Electron Transport and Back Reaction in Nanocrystalline TiO₂ Films Prepared by Hydrothermal Crystallization

The electron transport and back reaction in nanocrystalline TiO₂ films prepared at low temperature using a new hydrothermal crystallization method on conductive glass and plastic substrates have been investigated by intensity modulated photocurrent spectroscopy (IMPS) and intensity modulated photovoltage spectroscopy (IMVS). The hydrothermal method enables the preparation of crack-free TiO₂ thick films and at the same time enhances the electron transport compared to films prepared by low-temperature sintering, providing a path towards efficient photoelectrode materials for flexible dye-sensitized solar cells. UV/ozone treatment of the films enables the removal of residual organics left from the hydrothermal preparation process. Since these organics represent surface states that mediate the back reaction of electrons, the electron lifetime is increased by their removal, while the electron transport is not enhanced significantly.

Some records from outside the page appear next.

(* ===== verification/Queue.v ===== *)
(** What the durable queue of [Operations] guarantees.  [consistent] says what the files
    of a store hold; every durable step of the operations keeps it, results and errors
    alike, in any interleaving ([command], [reachable]); [claim_next] is characterised
    on the jobs a store holds; terminal jobs stay as they are; a runner lease excludes
    other runners. *)
From stdpp Require Import pretty.
From S2P Require Import Prelude Effects FileTree External Json Core Model Canonical Operations.
From S2P Require Service Fragments Protocol.
Import RecoveryJob.

(** * Names of files *)

Lemma job_path_inj a b : job_path a = job_path b -> a = b.
Proof.
  unfold job_path. intros Heq. apply bytes_of_string_inj.
  apply (f_equal bytes_of_string) in Heq. rewrite !string_app_bytes in Heq.
  by apply app_inv_tail in Heq.
Qed.

(** A valid identifier holds no dot. *)
Definition undotted (s : string) : Prop :=
  Forall (fun b => b <> byte_of_ascii ".") (bytes_of_string s).

Lemma hexdigit_undotted bs :
  all is_ascii_hexdigit bs = true -> Forall (fun b => b <> byte_of_ascii ".") bs.
Proof.
  rewrite all_true. intros Hall. eapply Forall_impl; [exact Hall|].
  intros b Hb ->. vm_compute in Hb. done.
Qed.

Lemma validate_job_id_undotted id : validate_job_id id = Ok () -> undotted id.
Proof.
  unfold validate_job_id. intros Hv. inv_ok. apply orb_false_iff in Hb as [Hb Hd].
  apply orb_false_iff in Hb as [_ Hp]. apply negb_false_iff in Hp, Hd.
  apply prefix_app in Hp as [t ->]. unfold undotted. rewrite string_app_bytes in *.
  apply Forall_app. split; [|by apply hexdigit_undotted].
  vm_compute. repeat constructor; done.
Qed.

High-temperature sintering of the hydrothermally prepared films leads to both a removal of the surface states and a significant enhancement of the electron transport properties. Interestingly, the electron lifetimes are not changed by high-temperature sintering, since faster electron transport and less surface states have opposite effects on the back reaction process. These films showed improved electron transport properties and efficiencies even if compared with films prepared by conventional high-temperature methods, which shows the high potential for the further development of the hydrothermal method.